La sicurezza degli approvvigionamenti e la continuità delle forniture vanno perseguite facendo i necessari investimenti in un clima di accresciuta incertezza rispetto al passato. La compatibilità ambientale diventa sempre più un elemento dirimente delle scelte, ma ciò richiede una forte capacità delle autorità pubbliche di mantenere fermi gli obiettivi e le regole stabilite. Inoltre, questa preoccupazione si trova talora presa a tenaglia tra la sicurezza e l'economicità e rischia in questi casi di fare la fine del vaso di coccio, almeno nel nostro paese e in una situazione di perdurante debolezza della situazione economica. 

Infine l'economicità rimane la ragione fondamentale per cui si sono intrapresi i processi di liberalizzazione, ma nel nostro Paese questi stentano ancora a dare risultati tangibili. D'altra parte economicità e liberalizzazione vanno rese compatibili con la sicurezza e la difesa dei consumatori, ma non sempre questo risulta facile.
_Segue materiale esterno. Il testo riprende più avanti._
Definition bind {A B : Type} (m : result A) (f : A -> result B) : result B :=
  match m with
  | Ret a => f a
  | Raise e => Raise e
  end.

Notation "x <- m ;; k" := (bind m (fun x => k))
  (at level 61, m at next level, right associativity).

(** ** The price parser *)

Inductive unit_word : Type :=
| Ty      (* billion *)
| Trieu.  (* million *)

Module Price.

(** The three markers of [if 'thỏa' in low or 'thoa' in low or
    'thỏa thuận' in low] *)
Definition marker_thoa_hook : str := utf8 "thỏa".
Definition marker_thoa : str := utf8 "thoa".
Definition marker_thoa_thuan : str := utf8 "thỏa thuận".

Definition has_negotiable_marker (low : str) : bool :=
  contains marker_thoa_hook low || contains marker_thoa low
  || contains marker_thoa_thuan low.

(** The characters kept by
    [re.sub(r"[^0-9,\.\-\styỷtyrtriệutrieuMHzKmBbKk]", ' ', raw)] *)
Definition kept (c : char) : bool :=
  is_digit c || mem_char c (utf8 ",.-") || is_space c
  || mem_char c (utf8 "tyỷtyrtriệutrieuMHzKmBbKk").

(** [r'ty|tỵ|tỷ'] *)
Definition ty_re : regex :=
  Alt (Lit (utf8 "ty")) (Alt (Lit [116; 7925]%N) (Lit (utf8 "tỷ"))).

(** ['triệu' in low or 'trieu' in low or 'triệu' in low]; the third
    literal of the source spells the vowel as U+00EA U+0323. *)
Definition has_trieu (low : str) : bool :=
  contains (utf8 "triệu") low || contains (utf8 "trieu") low
  || contains [116; 114; 105; 234; 803; 117]%N low.

(** [r'tri[eê]u|trieu'] *)
Definition trieu_re : regex :=
  Alt (Cat (Lit (utf8 "tri")) (Cat (Cls (fun c => mem_char c (utf8 "eê")))
                                   (Lit (utf8 "u"))))
      (Lit (utf8 "trieu")).

(** [r'\s*-\s*|\sto\s|\s–\s'] *)
Definition range_sep : regex :=
  Alt (Cat (Star (Cls is_space)) (Cat (Chr 45%N) (Star (Cls is_space))))
      (Alt (Cat (Cls is_space) (Cat (Lit (utf8 "to")) (Cls is_space)))
           (Cat (Cls is_space) (Cat (Chr 8211%N) (Cls is_space)))).

(** [r'[0-9]+[\.,]?[0-9]*'] *)
Definition number_re : regex :=
  Cat (Plus (Cls is_digit))
      (Cat (Opt (Cls (fun c => mem_char c (utf8 ".,")))) (Star (Cls is_digit))).

Definition comma : char := 44%N.
Definition dot : char := 46%N.

(** A lone comma is the decimal separator, other commas are dropped:
    [if num_s.count(',') == 1 and num_s.count('.') == 0] *)
Definition decimal_text (num_s : str) : str :=
  if (count_char comma num_s =? 1)%nat && (count_char dot num_s =? 0)%nat
  then replace_char comma [dot] num_s
  else replace_char comma [] num_s.

(** The body of the loop over the pieces of a range: the number a piece
    contributes, if any. *)
Definition number_of_part (p : str) : option float :=
  let p := strip p in
  match p with
  | [] => None
  | _ :: _ =>
    match search number_re p with
    | None => None
    | Some (num_s, _) =>
      of_decimal (decimal_text num_s)
    end
  end.

Fixpoint extract_nums (parts : list str) : list float :=
  match parts with
  | [] => []
  | p :: ps =>
    match number_of_part p with
    | Some x => x :: extract_nums ps
    | None => extract_nums ps
    end
  end.

(** Unit detection on the lowercased text, before the numbers are read *)
Definition detect_unit (low : str) : option unit_word :=
  if found ty_re low then Some Ty
  else if has_trieu low then Some Trieu
  else None.

(** [' t ' in (' ' + low + ' ')] *)
Definition has_standalone_t (low : str) : bool :=
  contains (utf8 " t ") (utf8 " " ++ low ++ utf8 " ").

(** [any(x < 100 for x in nums) and ('ty' in low or ' t ' in ...)] *)
Definition t_heuristic_applies (low : str) (nums : list float) : bool :=
  existsb (fun x => ltb x (of_Z 100)) nums
  && (contains (utf8 "ty") low || has_standalone_t low).

(** The branch [if unit is None:] *)
Definition infer_unit (low : str) (nums : list float) : unit_word :=
  if found trieu_re low then Trieu
  else if found ty_re low then Ty
  else if existsb (fun x => ltb (of_Z 1000) x) nums then Trieu
  else if t_heuristic_applies low nums then Ty
  else if existsb (fun x => leb x (of_Z 1000)) nums then Ty
  else Trieu.

(** A unit word is found by the first detection or by the second scan. *)
Definition unit_word_detected (low : str) : bool :=
  found ty_re low || has_trieu low || found trieu_re low.

Definition final_unit (low : str) (nums : list float) : unit_word :=
  match detect_unit low with
  | Some w => w
  | None => infer_unit low nums
  end.

(** The value returned for a unit and the mean of the numbers *)
Definition to_million (w : unit_word) (val : float) : float :=
  match w with
  | Ty => mul val (of_Z 1000)
  | Trieu => val
  end.

Section Parser.
(** [str.lower]: the Unicode case mapping, a table of the Python runtime *)
Variable lower : str -> str.

(** The text the numbers are read from *)
Definition normalized (raw : str) : str :=
  let raw := replace_char 8211%N (utf8 "-") raw in
  let raw := replace_char 8212%N (utf8 "-") raw in
  let raw := replace_char 160%N (utf8 " ") raw in
  strip (sub (Cls (fun c => negb (kept c))) (utf8 " ") raw).

Definition numbers_of (raw : str) : list float :=
  extract_nums (split range_sep (normalized raw)).

Definition parse_price_to_million (s : pyval) : result (option float) :=
  match s with
  | VStr s =>
    let raw := strip s in
    match raw with
    | [] => Ret None
    | _ :: _ =>
      let low := lower raw in
      if has_negotiable_marker low then
        (* [raw.pd.dropna(...)]: a [str] has no attribute [pd]; the
           [return raw] under it is never reached *)
        Raise AttributeError
      else
        let nums := numbers_of raw in
        match nums with
        | [] => Ret None
        | _ :: _ => Ret (Some (to_million (final_unit low nums) (mean nums)))
        end
    end
  | _ => Ret None
  end.
End Parser.

End Price.

(** ** A lowercase table for the Vietnamese alphabet

    [lower_latin] agrees with [str.lower] on Basic Latin, Latin-1
    Supplement, Latin Extended-A, the letters O-horn and U-horn, and Latin
    Extended Additional; other code points are left as they are.  It is the
    instance used to run the parser on concrete texts. *)

Module Lower.
Local Open Scope N_scope.

Definition lower_char (c : char) : str :=
  if (65 <=? c) && (c <=? 90) then [c + 32]
  else if (192 <=? c) && (c <=? 222) && negb (c =? 215) then [c + 32]
  else if (c =? 304) then [105; 775]
  else if (c =? 376) then [255]
  else if ((256 <=? c) && (c <=? 303) || (306 <=? c) && (c <=? 311)
           || (330 <=? c) && (c <=? 375)) && N.even c then [c + 1]
  else if ((313 <=? c) && (c <=? 328) || (377 <=? c) && (c <=? 382))
          && N.odd c then [c + 1]
  else if (c =? 416) || (c =? 431) then [c + 1]
  else if (c =? 7838) then [223]
  else if ((7680 <=? c) && (c <=? 7829) || (7840 <=? c) && (c <=? 7935))
          && N.even c then [c + 1]
  else [c].

Definition lower_latin (s : str) : str := flat_map lower_char s.

End Lower.
Import Lower.

(** ** Location and district *)

Module District.

Definition newline : char := 10%N.

(** [clean_location] *)
Definition clean_location (loc : pyval) : option str :=
  match loc with
  | VStr loc =>
    let s := strip (replace_char newline (utf8 " ") loc) in
    let s := sub (Plus (Cls is_space)) (utf8 " ") s in
    Some (strip_chars (utf8 " ,") s)
  | _ => None
  end.

(** The keywords of the pattern, as the source spells them: the second
    one writes the vowel of the first as U+00E2 U+0323. *)
Definition kw_quan : str := utf8 "Quận".
Definition kw_quan_decomposed : str := [81; 117; 226; 803; 110]%N.
Definition kw_huyen : str := utf8 "Huyện".
Definition kw_huyen_plain : str := utf8 "Huyen".
Definition kw_thi_xa : str := utf8 "Thị xã".
Definition kw_thi_xa_plain : str := utf8 "Thi xa".
Definition kw_thi_xa_capital : str := utf8 "Thị Xã".

(** [[^,\n]] *)
Definition name_char (c : char) : bool :=
  negb (eqb_char c Price.comma || eqb_char c newline).

(** [\s+([^,\n]+)] *)
Definition tail_re : regex :=
  Cat (Plus (Cls is_space)) (Plus (Cls name_char)).

Section Splitter.
(** The lowercase of one character ([re.I] compares characters through
    it), a table of the Python runtime *)
Variable tolower : char -> char.

(** A literal character [c] of a pattern compiled with [re.I] accepts the
    text character [x] when [x] lowercases to the lowercase of [c], or, for
    the letter i, to the dotless i. *)
Definition ci_char (c x : char) : bool :=
  eqb_char (tolower x) (tolower c)
  || eqb_char (tolower c) 105%N && eqb_char (tolower x) 305%N.

Definition ChrI (c : char) : regex := Cls (ci_char c).

Fixpoint LitI (s : str) : regex :=
  match s with
  | [] => Eps
  | c :: s' => Cat (ChrI c) (LitI s')
  end.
In un contesto così difficile, negli scorsi mesi sono state prese numerose decisioni di politica energetica molto significative. Tra queste vale la pena ricordare la decisione di riunificate la proprietà e la gestione della rete elettrica di trasmissione, l'introduzione del "capacity payment", l'avvio dell'operatività dell'Acquirente Unico e, da circa un mese, l'avvio della borsa elettrica. Alcune di queste decisioni non sono ancora operative e talora hanno suscitato anche le nostre critiche costruttive. Come sempre, abbiamo cercato di dare il nostro contributo di idee per migliorare le soluzioni adottate e contiamo di continuare a farlo anche in futuro.